The problem is two things – the framing of the daily and seasonal challenges, and the Time To Kill (TTK), which are entwined like a snake eating its own tail. The daily challenges signalled the death of Extraction, many of them required longer play times and higher kill counts that were only available in Strikeout and 6 Player Team Deathmatch, which has led to them becoming the dominant game modes. 6 Player TDM is a terrible addition to the game with each of the maps feeling too claustrophobic to house that many players. The dailies and the intent to keep people engaged has robbed Rogue Company of much of its personality as it becomes another twitch shooter.
The TTK ties into that. In Rogue Company’s original iteration it only took a few blasts to take someone down.
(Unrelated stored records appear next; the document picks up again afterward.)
(* ===== verification/Safety.v ===== *)
(** * Safety of the commands

    What the transition commands is justified by what happened before, and so is
    what the running validator has in its queue. *)

From S2P Require Import Prelude.
From S2P Require Import Bytes.
From S2P Require Import Database.
From S2P Require Import Core.
From S2P Require Import Epoch.
From S2P Require Import Bindings.
From S2P Require Import Alloy.
From S2P Require Import Group.
From S2P Require Import Hashing.
From S2P Require Import FrostLib.
From S2P Require Import Frost.
From S2P Require Import FrostKeygen.
From S2P Require Import FrostSign.
From S2P Require Import State.
From S2P Require Import Secrets.
From S2P Require Import Effects.
From S2P Require Import StateMachine.
From S2P Require Import TxQueue.
From S2P Require Import Encoder.
From S2P Require Import Provider.
From S2P Require Import Events.
From S2P Require Import Driver.
From S2P Require Import Process.
From S2P Require Import Preprocessing.
From S2P Require Import Signing.
From S2P Require Import KeyGen.
From S2P Require Import Complaints.
From S2P Require Import Machine.
From S2P Require Import Frames.
From S2P Require Import RolloverInvariant.
From S2P Require Import Service.
From S2P Require Import Lifecycle.
From S2P Require Import EpochInvariant.
From S2P Require Import SessionInvariant.

Section definitions.
Context {AL : Alloy} {FL : FrostLib}.

(** The session got past its oracle. *)
Definition past_oracle (x : SigningState) : Prop :=
  match x with
  | CollectNonceCommitments _ _ _ _ _ _ _ _ _
  | CollectSigningShares _ _ _ _ _ _ _ _
  | WaitingForAttestation _ _ _ => True
  | _ => False
  end.

(** The oracle a transaction packet names approved the message. *)
Definition approved_in (ms : list Message) (m : B256) (p : Packet) : Prop :=
  match p with
  | EpochRollover _ _ _ _ _ => True
  | Transaction _ oracle _ _ => Exists (λ msg, oracle_answers msg m oracle true) ms
  end.

(** The signature an action commits to. *)
Definition commits_to (c : Command) : option B256 :=
  match c with
  | CAction (ARevealNonceCommitments sid _ _ _)
  | CAction (SignShare sid _ _ _ _ _)
  | CAction (AttestTransaction _ _ _ _ _ _ sid _)
  | CAction (StageEpoch _ _ _ sid _) => Some sid
  | _ => None
  end.

(** What a command asks of a nonce. *)
Definition nonce_request (c : Command) : Prop :=
  match c with
  | CEffect (UseNonce _ _ _) | CEffect (RevealNonceCommitments _ _ _ _) => True
  | _ => False
  end.

(** Secrets are set up for the groups of the configuration. *)
Definition setup_for (T : Transition) (gid : B256) (count threshold : N) : Prop :=
  ∃ e g, group_ok T e g ∧ Group.id g = gid ∧ Group.size g = (count, threshold).

(** Commands that commit to nothing, neither to a signature nor to a key, and do
    not ask for a nonce. *)
Definition quiet (T : Transition) (c : Command) : Prop :=
  commits_to c = None ∧ ¬ nonce_request c ∧
  match c with
  | CAction (KeyGenAndCommit _ _ _ _ _ _ _) => False
  | CEffect (KeyGenSetup gid count threshold) => setup_for T gid count threshold
  | _ => True
  end.
Definition commits_nothing (T : Transition) (cs : list Command) : Prop := Forall (quiet T) cs.

(** A command that commits to a signature comes from a session of that
    signature that is past its oracle, whose packet was approved. *)
Definition justified (ms : list Message) (s : State) (c : Command) : Prop :=
  ∀ sid, commits_to c = Some sid →
    ∃ m x, signing s !! m = Some x ∧ signing_signature_id x = Some sid ∧
      past_oracle x ∧ approved_in ms m (signing_packet x).

(** The nonces of a message are only used once every signer revealed its
    own. *)
Definition nonce_use (s : State) (msg : Message) (c : Command) : Prop :=
  match c with
  | CEffect (UseNonce m root offset) =>
      ∃ k g sid nonce rev last p signers d ev rev' last',
        signing s !! m =
          Some (CollectNonceCommitments k g sid nonce rev last p signers d) ∧
        reveals msg ev ∧ track_reveal signers ev rev last = (rev', last') ∧
        set_len signers ≤ btree_len rev' ∧
        root = nonce_root nonce ∧ offset = nonce_offset nonce
  | _ => True
  end.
This added an element of caution – running in without a plan will result in death. A good player was no match for a well co-ordinated team.
Except now the TTK is so high that it allows for showboaters. In the original iteration I would laugh when someone jumped or tried to duck because it was not really going to stop them getting shot and more likely to make them a target. Now, it is common to see players, duck, dive, jump, and twist out of the way of shots. It is conceivable that a good player can drag a terrible team to victory.
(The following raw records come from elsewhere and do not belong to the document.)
(* ===== verification/Toy.v ===== *)
(** * Concrete library instances

    Small executable instances of the library parameters, at which the
    development is evaluated: an additive toy curve on the natural numbers with
    constant polynomials for secret sharing, and an arithmetic digest. They
    satisfy the documented behaviour the theorems rely on and have no
    cryptographic strength. *)

From S2P Require Import Prelude.
From S2P Require Import Bytes.
From S2P Require Import Epoch.
From S2P Require Import Bindings.
From S2P Require Import Alloy.
From S2P Require Import Group.
From S2P Require Import Hashing.
From S2P Require Import FrostLib.
From S2P Require Import Frost.
From S2P Require Import FrostKeygen.
From S2P Require Import FrostSign.
From S2P Require Import Core.
From S2P Require Import State.

(** Closes a closed goal by evaluation. *)
Ltac computes := vm_compute; first [reflexivity | exact I | discriminate | done].

(** An odd 256-bit digest that spreads its input over the word. *)
Definition toy_keccak (b : Bytes) : B256 :=
  (2 * (from_be_bytes b * (2 ^ 100 + 1)) + 1) mod 2 ^ 256.

#[export] Instance ToyAlloy : Alloy := {|
  keccak256 := toy_keccak;
  separator d := Eip712Domain.chain_id d;
  transaction_proposal_encode_type := [x54];
  safe_tx_eip712_hash_struct tx := SafeTx.nonce tx;
  safe_tx_eip712_signing_hash tx d := SafeTx.nonce tx + Eip712Domain.chain_id d;
  epoch_rollover_eip712_signing_hash r d := 2 * EpochRolloverStruct.proposedEpoch r;
  coordinator_abi_encode _ := [];
  consensus_abi_encode _ := [];
  u64_pair_abi_encode p := to_be_bytes 32 p.1 ++ to_be_bytes 32 p.2;
|}.

Definition toy_head (l : list N) : N := default 0 (head l).

#[export] Instance ToyFrost : FrostLib := {|
  Rng := N;
  fill_bytes n rng := (to_be_bytes n rng, rng + 1);
  chacha_from_rng rng := (Ok rng, rng + 1);
  set_stream stream rng := rng + stream;
  Scalar := N;
  scalar_from_repr x := Some x;
  scalar_to_bytes x := x;
  hash_to_field msgs _ := from_be_bytes (concat msgs);
  ProjectivePoint := N;
  point_identity := 0;
  point_generator := 1;
  point_add := N.add;
  point_mul := N.mul;
  affine_x p := p;
  affine_y _ := 1;
  point_from_coordinates x _ := Some x;
  Identifier := N;
  Identifier_derive := from_be_bytes;
  Round1Secret := (N * N * list N)%type;
  round1_identifier s := s.1.1;
  round1_commitment s := s.2;
  Round2Secret := (N * N * list N)%type;
  round2_identifier s := s.1.1;
  round2_commitment s := s.2;
  round2_secret_share s := toy_head s.2;
  KeyPackage := (N * N * N * N)%type;
  key_package_identifier k := k.1.1.1;
  key_package_signing_share k := k.1.1.2;
  key_package_verifying_key k := k.1.2;
  key_package_min_signers k := k.2;
  dkg_part1 id count threshold rng :=
    (Ok ((id, threshold, [id + 1]), ([id + 1], (1, 1))), rng + 1);
  dkg_part2 s peers := Ok (s, (λ _, toy_head s.2) <$> peers);
  dkg_part3 s peers shares :=
    let total := foldr N.add (toy_head s.2) (map_to_list shares).*2 in
    Ok (s.1.1, total, total, s.1.2);
  verify_proof_of_knowledge _ _ _ := Ok ();
  sum_commitments l := Ok [foldr N.add 0 (toy_head <$> l)];
  verifying_share_from_commitment _ c := toy_head c;
  verifying_key_from_commitment c := Ok (toy_head c);
  secret_share_verify _ share c :=
    if decide (share = toy_head c) then Ok () else Err (FrostOther 0);
  SigningNonces := N;
  signing_nonces_new share rng := (share + rng, rng + 1);
  signing_nonces_commitments n := (n + 1, n + 2);
  round2_sign _ n k := Ok (n + k.1.1.2);
  compute_binding_factor_list p _ _ := Ok ((λ _, 1) <$> p.1);
  derive_interpolating_value _ _ := Ok 1;
  compute_group_commitment _ _ := Ok 1;
|}.

(** Numbers as points and scalars of the toy curve. *)
Definition toy_point (n : N) : @ProjectivePoint ToyFrost := n.
Definition toy_scalar (n : N) : @Scalar ToyFrost := n.
Definition toy_rng (n : N) : @Rng ToyFrost := n.

(** ** Documented behaviour holds *)

Lemma toy_keccak_bounded : keccak_bounded.
Proof. intros a. apply N.mod_lt. done. Qed.

Lemma toy_keccak_odd b : N.odd (toy_keccak b) = true.
Proof.
  unfold toy_keccak.
  replace (2 ^ 256) with (2 * 2 ^ 255) by done.
  rewrite N.Div0.mod_mul_r.
  replace ((2 * (from_be_bytes b * (2 ^ 100 + 1)) + 1) mod 2) with 1.
  - rewrite N.odd_add_mul_2. done.
  - rewrite N.add_comm, N.mul_comm, N.Div0.mod_add. done.
Qed.

Lemma toy_curve_codec : curve_codec_ok.
Proof. split; simpl; [done|intros p Hp [? ?]; done|done]. Qed.

Lemma toy_point_mul_comm : point_mul_comm.
Proof. intros a b. simpl. lia. Qed.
It is a common occurrence to see the above screenshot where one player outscores their team by twice or three times and becomes the centre piece for the team’s success.
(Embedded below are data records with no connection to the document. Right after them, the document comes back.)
(* ===== verification/ProcessWitnesses.v ===== *)
(** * Witnesses for running services

    The validator, and a service that records what it sees, in a process on a toy
    chain. *)

From S2P Require Import Prelude.
From S2P Require Import Bytes.
From S2P Require Import Database.
From S2P Require Import Core.
From S2P Require Import Bindings.
From S2P Require Import Alloy.
From S2P Require Import Group.
From S2P Require Import Hashing.
From S2P Require Import FrostLib.
From S2P Require Import State.
From S2P Require Import Secrets.
From S2P Require Import Effects.
From S2P Require Import StateMachine.
From S2P Require Import TxQueue.
From S2P Require Import Encoder.
From S2P Require Import Provider.
From S2P Require Import Blocks.
From S2P Require Import BlocksInvariant.
From S2P Require Import Events.
From S2P Require Import Watcher.
From S2P Require Import Driver.
From S2P Require Import Process.
From S2P Require Import IndexSafety.
From S2P Require Import InStep.
From S2P Require Import Machine.
From S2P Require Import RolloverInvariant.
From S2P Require Import Service.
From S2P Require Import Safety.
From S2P Require Import Toy.
From S2P Require Import Scenario.
From S2P Require Import ServiceWitnesses.
From S2P Require Import IndexWitnesses.

(** ** The validator *)

Definition toy_service : ValidatorService := {|
  service_account := 1;
  service_secrets := SecretStore_new;
  service_genesis := Transition.genesis Scenario.T;
  service_consensus := consensus_domain_new 1
    (ValidatorConfig.consensus (Transition.config Scenario.T));
  service_coordinator := 500;
  service_config := Transition.config Scenario.T;
|}.

Lemma toy_service_accepted :
  ValidatorService_new 1 1 SecretStore_new 500 (Transition.config Scenario.T) =
    Some toy_service.
Proof. unfold ValidatorService_new. by rewrite Scenario.T_ok. Qed.

(** The genesis key generation starts in block 6, its set-up effects complete, and
    the commitment is submitted. *)
#[local] Instance genesis_script : Events Event := script_events
  [EvCoordinator (Coordinator.EvKeyGen (Coordinator.KeyGen.mk Scenario.gid 0 2 2 0))].
Definition genesis_events : list (Happening World) :=
  [toy_start 7 [6]] ++ toy_updates 7 [6] 2 ++ [HEffect 0 toy_world; HEffect 0 toy_world;
   HResume toy_node (None, None) 0; HResume toy_node (None, None) 0].

Lemma validator_process_sound_witness :
  let T := (components toy_service).1.1 in
  let p := process toy_service toy_deployment genesis_events in
  length (tables (queue_storage (transactions (driver p)))) = 1%nat ∧
  Transition_ok T ∧
  (∀ s status, inner (Driver.state (driver p)) = Some (s, status) → reachable T s) ∧
  NoDup (omap row_nonce (tables (queue_storage (transactions (driver p))))) ∧
  foreign_keys (stored (process_handler p)).
Proof.
  split; [vm_compute; reflexivity|].
  exact (validator_process_sound (toy_state_roundtrip _) 1 1 500
    (Transition.config Scenario.T) toy_service toy_deployment genesis_events
    toy_service_accepted).
Defined.

Lemma submissions_justified_witness :
  let p := process toy_service toy_deployment genesis_events in
  let T := (components toy_service).1.1 in
  ∃ row, tables (queue_storage (transactions (driver p))) = [row] ∧
  ∃ action,
    (row_request row, row_expires_at row) = encode_action (components toy_service).2 action ∧
    ((∃ staker, action = SetValidatorStaker staker ∧
        ValidatorConfig.staker (service_config toy_service) = Some staker) ∨
     ∃ ms msg, happened toy_service (seen p) (ms ++ [msg]) ∧
       CAction action ∈ (apply_transition T (run T ms) msg).2 ∧
       justified ms (run T ms) (CAction action)).
Proof.
  eexists. split; [vm_compute; reflexivity|].
  apply (submissions_justified (toy_state_roundtrip _) toy_service toy_deployment genesis_events).
  vm_compute. left.
Defined.

(** ** A service that records *)

#[local] Instance FirstTopic : Events N :=
  {| topics := [7]; decode_log topics _ := topics !! 1%nat |}.

#[local] Instance record_service : Service () (list N) N N N N () () := {|
  initial_state := [];
  Driver.transition _ := record_transition;
  encode _ n := ({| tx_to := n; tx_value := 0; tx_data := []; tx_gas := 1 |}, None);
  handler _ := ();
  perform _ _ e := (e, ());
  reopen _ _ := ();
  startup _ := None;
|}.

Definition fork_start (fork head : N) : Happening () :=
  HStart (fork_net fork head 9) toy_node (None, None) false.
Definition fork_updates (fork head : N) (k : nat) : list (Happening ()) :=
  replicate k (HUpdate (fork_net fork head 9) toy_node (None, None)).

(** Blocks and logs of one fork, an effect, a call that is dropped, two uncles
    and the other fork; and a restart behind a failure of the database. *)
Definition fork_run : list (Happening ()) :=
  fork_start 1 7 :: fork_updates 1 8 6 ++
  [HUpdate (fork_net 6 9 0) toy_node (None, None); HEffect 0 ();
   HResume toy_node (None, None) 0] ++
  fork_updates 6 9 6 ++ [HUpdate (fork_net 6 9 9) toy_node (Some 0%nat, None); fork_start 6 9] ++
  fork_updates 6 9 3.


(** A restart against a node whose head, 2, is behind the snapshots: the block 3
    that it has next is not the one the machine waits for after the uncle. *)
Definition lagging_run : list (Happening ()) :=
  fork_run ++ [fork_start 6 2] ++ fork_updates 6 8 3.
Example lagging_restart_loses_step :
  life (process () toy_deployment lagging_run) = Down (ExitError (DriverState BadUpdate)).
Proof. vm_compute. reflexivity. Qed.

(** ** Commands *)

Definition busy_transition (s : list N) (m : Core.Message N N) : list N * list (Core.Command N N) :=
  (s, [CAction 6; CEffect 7; CAction 8]).
Definition numbered_transaction (n : N) : Core.Transaction * option N :=
  ({| tx_to := n; tx_value := 0; tx_data := []; tx_gas := 1 |}, Some (n + 10)).

(** One transaction of the queue is executed in a block that is safe by now,
    another is waiting; and the node does not answer. *)
Definition busy_driver : Driver (list N) N := {|
  Driver.state := {| inner := Some ([], BlockPending 6); snapshots := mkDb ∅ None |};
  tasks := [5];
  transactions := {|
    queue_storage := mkDb
      [set_executed (set_nonce (queued_row (numbered_transaction 1).1 None) 0) (Some 3);
       queued_row (numbered_transaction 2).1 None] None;
    queue_config := config_transactions (deployed_config toy_deployment);
    TxQueue.block_status := None; nonce_cache := None; fee_cache := None |};
|}.
Definition silent_node : Node := {|
  node_chain_id := 1;
  transaction_count _ := None;
  estimate_eip1559_fees := None;
  can_sign _ := true;
  send_raw_transaction _ := Err TransportFailure;
  iregex _ _ := false;
|}.

Lemma commands_dispatched_witness :
  let chain := {| status_latest := 6; status_safe := 4 |} in
  let input := InputUpdate (UBlock (New 6 0 0)) in
  ∃ d', driver_update busy_transition numbered_transaction silent_node chain input busy_driver =
      (Ok (), d') ∧
  tasks d' = [5; 7] ∧ length (table (transactions d')) = 3%nat ∧
  ∃ commands, take_input busy_transition chain input (Driver.state busy_driver) =
      (Ok commands, Driver.state d') ∧
    tasks d' = tasks busy_driver ++ spawned commands ∧
    requests (table (transactions d')) =
      requests (left_over chain input (transactions busy_driver)) ++
      encoded numbered_transaction commands.
Proof.
  eexists. split; [vm_compute; reflexivity|]. split; [reflexivity|]. split; [reflexivity|].
  eapply (commands_dispatched busy_transition numbered_transaction silent_node).
  vm_compute. reflexivity.
Defined.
I think this is what the avid Rogue Company players wanted; to be show offs and dunk on other players. The result is that it makes the community worse.
In the last couple of months, I have received messages and/or voice chat abuse over Xbox Live with people lashing out at me for a bad series of rounds in which I didn’t play as well as I could have. This was something I had not experienced at all in Season 0 and 1. I see this abuse as directly caused by the changes to how the game is played. From my original review:
“The shortness of the rounds makes the game feel like low stakes in terms of commitment; this is not a game that needs 30-40 minutes to conclude a match, and there are no painfully long games where I had to watch as a superior team grind another, slowly, into dust. This lightness to the process indicates that simpler can be better.”
Games can now drag on thanks to a bug/design whereby failing teams can’t surrender. Too frequently I’ll be on a winning team only for a person to get disconnected/crash and then this causes a cascade of rage quits as the fully manned opposition slowly grinds the smaller team down. I’ve dutifully sat through 3 rounds of drubbing, just to collect my dailies and it makes me resent the game for it.
The thing is Rogue Company can still be fun, the feel of the shooting is still solid, and there can be great back and forth between teams. The cool spin on Battle Royale called Battlezone would be cool to see as a main mode. It is just that it feels like the worst elements of the Rogue Company fanbase won over and now we have a bad 3rd person version of Call of Duty. The world does not need another one of those.
Oh yeah, and they aren’t good at getting rid of the racists (the person playing Dahlia below has played it enough to max out her level with no reprisal).

Conclusion
Still good, but losing more and more of its personality everyday. Rogue Company has lost most of what made it unique in the last couple of years, and yet, I am still playing it.

This game was reviewed based on Xbox One review code, using an Xbox Series S|X console. All of the opinions and insights here are subject to that version. Game provided by publisher.